This has been covered widely today, here is a sampling of stories and reference:
From the BBC:
Antimatter belt around Earth discovered by Pamela craft
A thin band of antimatter particles called antiprotons enveloping the Earth has been spotted for the first time.
The find, described in Astrophysical Journal Letters, confirms theoretical work that predicted the Earth’s magnetic field could trap antimatter.
The team says a small number of antiprotons lie between the Van Allen belts of trapped “normal” matter.
The researchers say there may be enough to implement a scheme using antimatter to fuel future spacecraft.
The antiprotons were spotted by the Pamela satellite (an acronym for Payload for Antimatter Matter Exploration and Light-nuclei Astrophysics) – launched in 2006 to study the nature of high-energy particles from the Sun and from beyond our Solar System – so-called cosmic rays.
These cosmic ray particles can slam into molecules that make up the Earth’s atmosphere, creating showers of particles.
Many of the cosmic ray particles or these “daughter” particles they create are caught in the Van Allen belts, doughnut-shaped regions where the Earth’s magnetic field traps them.
Among Pamela’s goals was to specifically look for small numbers of antimatter particles among the far more abundant normal matter particles such as protons and the nuclei of helium atoms.
The new analysis, described in an online preprint, shows that when Pamela passes through a region called the South Atlantic Anomaly, it sees thousands of times more antiprotons than are expected to come from normal particle decays, or from elsewhere in the cosmos.
Read more here
PAMELA pins down cosmic antiproton flux
The satellite experiment Payload for Antimatter Matter Exploration and Light-nuclei Astrophysics (PAMELA) has made a new measurement of the antiproton-to-proton flux ratio in cosmic rays with energies up to 100 GeV. The results, which represent a great improvement in statistics compared with data published previously, provide significant constraints on exotic sources of cosmic antimatter.
The PAMELA experiment has been in low Earth-orbit on the Resurs-DK1 satellite since its launch in June 2006 (CERN Courier September 2006 p8).
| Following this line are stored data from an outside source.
(* ===== verification/Redis.v ===== *)
(** * The Redis server the shared state runs on

    The scripts of [src/state.rs] run on a Redis server, which is not part of
    the program: a state [S] of which a view is given (the data, the deadlines
    of keys, the clock of the script), the commands the scripts call, and what
    the documentation of each command says about a call that succeeds.  A call
    may fail (a key of another type, an integer out of range); the script then
    stops, and what it wrote stays.

    Lua numbers are binary64.  The scripts compute with integers and with floors
    of their quotients, exact below [2^53], where the model's [Z] agrees with
    them.  A hash field holds an integer or a text, and each field is read the
    way it is written.  [Server] is a concrete instance for closed runs. *)
From S2P Require Export State.

Inductive hval := HInt (n : Z) | HText (s : str).

Inductive rvalue :=
| RHash (h : gmap str hval)
| RZset (z : gmap str Z)
| RSet (x : gset str)
| RText (s : list Z)
| RList (l : list str).

(** What a script can observe.  Deadlines are milliseconds of the clock. *)
Record view := {
  v_data : gmap str rvalue;
  v_deadline : gmap str Z;
  v_clock : Z * Z;
}.

#[export] Instance hval_eq_dec : EqDecision hval.
Proof. solve_decision. Defined.

Definition now_ms (v : view) : Z := (v_clock v).1 * 1000 + (v_clock v).2 / 1000.

Definition hash_of (o : option rvalue) : option (gmap str hval) :=
  match o with None => Some ∅ | Some (RHash h) => Some h | Some _ => None end.
Definition zset_of (o : option rvalue) : option (gmap str Z) :=
  match o with None => Some ∅ | Some (RZset z) => Some z | Some _ => None end.
Definition set_of (o : option rvalue) : option (gset str) :=
  match o with None => Some ∅ | Some (RSet x) => Some x | Some _ => None end.
Definition list_of (o : option rvalue) : option (list str) :=
  match o with None => Some [] | Some (RList l) => Some l | Some _ => None end.
Definition text_of (o : option rvalue) : option (option (list Z)) :=
  match o with None => Some None | Some (RText s) => Some (Some s) | Some _ => None end.

(** The view with a key set, its deadline kept, or removed with its deadline. *)
Definition v_set (v : view) (k : str) (x : rvalue) : view :=
  {| v_data := <[k := x]> (v_data v); v_deadline := v_deadline v; v_clock := v_clock v |}.
Definition v_del (v : view) (k : str) : view :=
  {| v_data := delete k (v_data v); v_deadline := delete k (v_deadline v); v_clock := v_clock v |}.
Definition v_expire (v : view) (k : str) (ms : Z) : view :=
  match v_data v !! k with
  | None => v
  | Some _ => {| v_data := v_data v; v_deadline := <[k := now_ms v + ms]> (v_deadline v); v_clock := v_clock v |}
  end.

(** Aggregates are removed when they become empty. *)
Definition v_hash (v : view) (k : str) (h : gmap str hval) : view :=
  if bool_decide (h = ∅) then v_del v k else v_set v k (RHash h).
Definition v_zset (v : view) (k : str) (z : gmap str Z) : view :=
  if bool_decide (z = ∅) then v_del v k else v_set v k (RZset z).

(** ** Scripts: state and failure *)
Definition script (S A : Type) : Type := S -> S * result A str.

Definition s_ret {S A} (x : A) : script S A := fun s => (s, Ok x).
Definition s_fail {S A} (e : string) : script S A := fun s => (s, Err (lit e)).
Definition s_bind {S A B} (m : script S A) (k : A -> script S B) : script S B :=
  fun s => match m s with (s, Ok x) => k x s | (s, Err e) => (s, Err e) end.

Declare Scope script_scope.
Delimit Scope script_scope with script.
Notation "x <-! m ; k" := (s_bind m (fun x => k)) (at level 100, m at next level, right associativity) : script_scope.
Notation "m ;! k" := (s_bind m (fun _ => k)) (at level 100, right associativity) : script_scope.

Fixpoint s_each {S A} (f : A -> script S unit) (l : list A) : script S unit :=
  match l with [] => s_ret () | x :: l => s_bind (f x) (fun _ => s_each f l) end.

Fixpoint s_fold {S A B} (f : B -> A -> script S B) (b : B) (l : list A) : script S B :=
  match l with [] => s_ret b | x :: l => s_bind (f b x) (fun b => s_fold f b l) end.

(** ** Commands *)
Class Redis (S : Type) := {
  TIME : script S (Z * Z);
  HGET : str -> str -> script S (option hval);
  HSET : str -> list (str * hval) -> script S unit;
  HINCRBY : str -> str -> Z -> script S Z;
  HDEL : str -> str -> script S unit;
  HEXISTS : str -> str -> script S bool;
  SADD : str -> str -> script S bool;
  ZADD : str -> Z -> str -> script S unit;
  ZREM : str -> str -> script S unit;
  ZSCORE : str -> str -> script S (option Z);
  ZCARD : str -> script S Z;
  ZRANGEBYSCORE : str -> Z -> script S (list str);
  ZREMRANGEBYSCORE : str -> Z -> script S unit;
  ZRANGE_ALL : str -> script S (list str);
  ZRANGE_FIRST : str -> script S (option str);
  GET : str -> script S (option (list Z));
  SET : str -> list Z -> script S unit;
  EXISTS : str -> script S bool;
  DEL : list str -> script S unit;
  PEXPIRE : str -> Z -> script S unit;
  PTTL : str -> script S Z;
  RPUSH : str -> str -> script S unit;
  LTRIM_LAST : str -> Z -> script S unit;
}.

(** A read answers [P] and changes nothing. *)
Definition reads {S A} (view_of : S -> view) (m : script S A) (P : view -> A -> Prop) : Prop :=
  forall s s' r, m s = (s', r) -> view_of s' = view_of s /\ match r with Ok x => P (view_of s) x | Err _ => True end.

(** A write that succeeds answers [x] and leaves [v']; one that fails leaves the
    view as it was. *)
Definition writes {S A} (view_of : S -> view) (m : script S A) (P : view -> A -> view -> Prop) : Prop :=
  forall s s' r, m s = (s', r) ->
    match r with Ok x => P (view_of s) x (view_of s') | Err _ => view_of s' = view_of s end.

(** [HSET key f1 v1 f2 v2 ..]. *)
Definition hset_all (h : gmap str hval) (l : list (str * hval)) : gmap str hval :=
  foldl (fun h '(f, x) => <[f := x]> h) h l.

Definition below (z : gmap str Z) (hi : Z) (m : str) : Prop := exists score, z !! m = Some score /\ score <= hi.

Class RedisLaws (S : Type) `{Redis S} := {
  view_of : S -> view;
  time_law : reads view_of TIME (fun v t => t = v_clock v);
  hget_law k f : reads view_of (HGET k f) (fun v x => exists h, hash_of (v_data v !! k) = Some h /\ x = h !! f);
  hset_law k l : writes view_of (HSET k l) (fun v _ v' => exists h, hash_of (v_data v !! k) = Some h /\ v' = v_set v k (RHash (hset_all h l)));
  hincrby_law k f n : writes view_of (HINCRBY k f n) (fun v x v' => exists h old, hash_of (v_data v !! k) = Some h /\
    (h !! f = None /\ old = 0 \/ h !! f = Some (HInt old)) /\ x = old + n /\ v' = v_set v k (RHash (<[f := HInt x]> h)));
  hdel_law k f : writes view_of (HDEL k f) (fun v _ v' => exists h, hash_of (v_data v !! k) = Some h /\ v' = v_hash v k (delete f h));
  hexists_law k f : reads view_of (HEXISTS k f) (fun v x => exists h, hash_of (v_data v !! k) = Some h /\
    x = match h !! f with Some _ => true | None => false end);
  sadd_law k m : writes view_of (SADD k m) (fun v x v' => exists z, set_of (v_data v !! k) = Some z /\
    x = negb (bool_decide (m ∈ z)) /\ v' = v_set v k (RSet ({[m]} ∪ z)));
  zadd_law k n m : writes view_of (ZADD k n m) (fun v _ v' => exists z, zset_of (v_data v !! k) = Some z /\ v' = v_set v k (RZset (<[m := n]> z)));
  zrem_law k m : writes view_of (ZREM k m) (fun v _ v' => exists z, zset_of (v_data v !! k) = Some z /\ v' = v_zset v k (delete m z));
  zscore_law k m : reads view_of (ZSCORE k m) (fun v x => exists z, zset_of (v_data v !! k) = Some z /\ x = z !! m);
  zcard_law k : reads view_of (ZCARD k) (fun v x => exists z, zset_of (v_data v !! k) = Some z /\ x = Z.of_nat (size z));
  zrangebyscore_law k hi : reads view_of (ZRANGEBYSCORE k hi) (fun v l => exists z, zset_of (v_data v !! k) = Some z /\
    NoDup l /\ forall m, m ∈ l <-> below z hi m);
  zremrangebyscore_law k hi : writes view_of (ZREMRANGEBYSCORE k hi) (fun v _ v' => exists z, zset_of (v_data v !! k) = Some z /\
    v' = v_zset v k (filter (fun '(_, score) => hi < score) z));
  zrange_all_law k : reads view_of (ZRANGE_ALL k) (fun v l => exists z, zset_of (v_data v !! k) = Some z /\ NoDup l /\ forall m, m ∈ l <-> m ∈ dom z);
  zrange_first_law k : reads view_of (ZRANGE_FIRST k) (fun v x => exists z, zset_of (v_data v !! k) = Some z /\
    match x with
    | None => z = ∅
    | Some m => exists score, z !! m = Some score /\ forall m' score', z !! m' = Some score' -> score <= score'
    end);
  get_law k : reads view_of (GET k) (fun v x => text_of (v_data v !! k) = Some x);
  set_law k x : writes view_of (SET k x) (fun v _ v' =>
    v' = {| v_data := <[k := RText x]> (v_data v); v_deadline := delete k (v_deadline v); v_clock := v_clock v |});
  exists_law k : reads view_of (EXISTS k) (fun v x => x = match v_data v !! k with Some _ => true | None => false end);
  del_law ks : writes view_of (DEL ks) (fun v _ v' => v' = foldl v_del v ks);
  pexpire_law k ms : writes view_of (PEXPIRE k ms) (fun v _ v' => v' = if ms <=? 0 then v_del v k else v_expire v k ms);
  pttl_law k : reads view_of (PTTL k) (fun v x =>
    x = match v_data v !! k, v_deadline v !! k with None, _ => -2 | _, None => -1 | _, Some d => d - now_ms v end);
  rpush_law k x : writes view_of (RPUSH k x) (fun v _ v' => exists l, list_of (v_data v !! k) = Some l /\ v' = v_set v k (RList (l ++ [x])));
  ltrim_law k n : writes view_of (LTRIM_LAST k n) (fun v _ v' => exists l, list_of (v_data v !! k) = Some l /\
    v' = let l' := drop (length l - Z.to_nat n) l in if bool_decide (l' = []) then v_del v k else v_set v k (RList l'));
}.

(** Between scripts time passes, and the keys whose deadline has passed are
    gone. *)
Definition lapsed (v : view) (t : Z) (k : str) : bool :=
  match v_deadline v !! k with Some d => d <? t | None => false end.

Definition v_elapse (v : view) (clock : Z * Z) : view :=
  let t := clock.1 * 1000 + clock.2 / 1000 in
  {| v_data := filter (fun '(k, _) => lapsed v t k = false) (v_data v);
     v_deadline := filter (fun '(k, _) => lapsed v t k = false) (v_deadline v); v_clock := clock |}.

(** ** A concrete server *)
Definition Server : Type := view.

Definition wrong_type {A} : script Server A := s_fail "WRONGTYPE".

Definition on_value {T A} (typed : option rvalue -> option T) (k : str) (f : view -> T -> Server * result A str) : script Server A :=
  fun s => match typed (v_data s !! k) with Some x => f s x | None => wrong_type s end.

Definition is_i64 (n : Z) : bool := (i64_min <=? n) && (n <=? i64_max).

Definition server_hincrby (k f : str) (n : Z) : script Server Z :=
  on_value hash_of k (fun s h =>
    match h !! f with
    | Some (HText _) => (s, Err (lit "ERR hash value is not an integer"))
    | Some (HInt old) => if is_i64 (old + n) then (v_set s k (RHash (<[f := HInt (old + n)]> h)), Ok (old + n))
                         else (s, Err (lit "ERR increment or decrement would overflow"))
    | None => if is_i64 n then (v_set s k (RHash (<[f := HInt n]> h)), Ok n)
              else (s, Err (lit "ERR value is not an integer or out of range"))
    end).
During 500 days of data collection it has identified 1000 antiprotons with energies in the range 1–100 GeV, including 100 antiprotons with an energy above 20 GeV. This is a larger data sample at higher energies than any other experiment has obtained.
Cosmic antiprotons can be made in particle (mainly proton) collisions with interstellar gas but they could also have more exotic origins, for example, in the annihilation of dark-matter particles. Finding out more about the actual production mechanisms requires detailed studies of the antiproton energy spectrum over a wide energy range, which in turn depend on data with good statistics, as PAMELA now provides.
Analysis of the data from PAMELA show that the antiproton-to-proton flux ratio rises smoothly to about 10 GeV, before tending to level off. The results match well with theoretical calculations that assume only secondary production of antiprotons by cosmic rays propagating through the galaxy. This places limits on contributions from other, more exotic sources
The discovery of geomagnetically trapped cosmic ray antiprotons
The existence of a significant flux of antiprotons confined to Earth’s magnetosphere has been considered in several theoretical works. These antiparticles are produced in nuclear interactions of energetic cosmic rays with the terrestrial atmosphere and accumulate in the geomagnetic field at altitudes of several hundred kilometers. A contribution from the decay of albedo antineutrons has been hypothesized in analogy to proton production by neutron decay, which constitutes the main source of trapped protons at energies above some tens of MeV. This Letter reports the discovery of an antiproton radiation belt around the Earth. The trapped antiproton energy spectrum in the South Atlantic Anomaly (SAA) region has been measured by the PAMELA experiment for the kinetic energy range 60–750 MeV. A measurement of the atmospheric sub-cutoff antiproton spectrum outside the radiation belts is also reported. PAMELA data show that the magnetospheric antiproton flux in the SAA exceeds the cosmic-ray antiproton flux by three orders of magnitude at the present solar minimum, and exceeds the sub-cutoff antiproton flux outside radiation belts by four orders of magnitude, constituting the most abundant source of antiprotons near the Earth.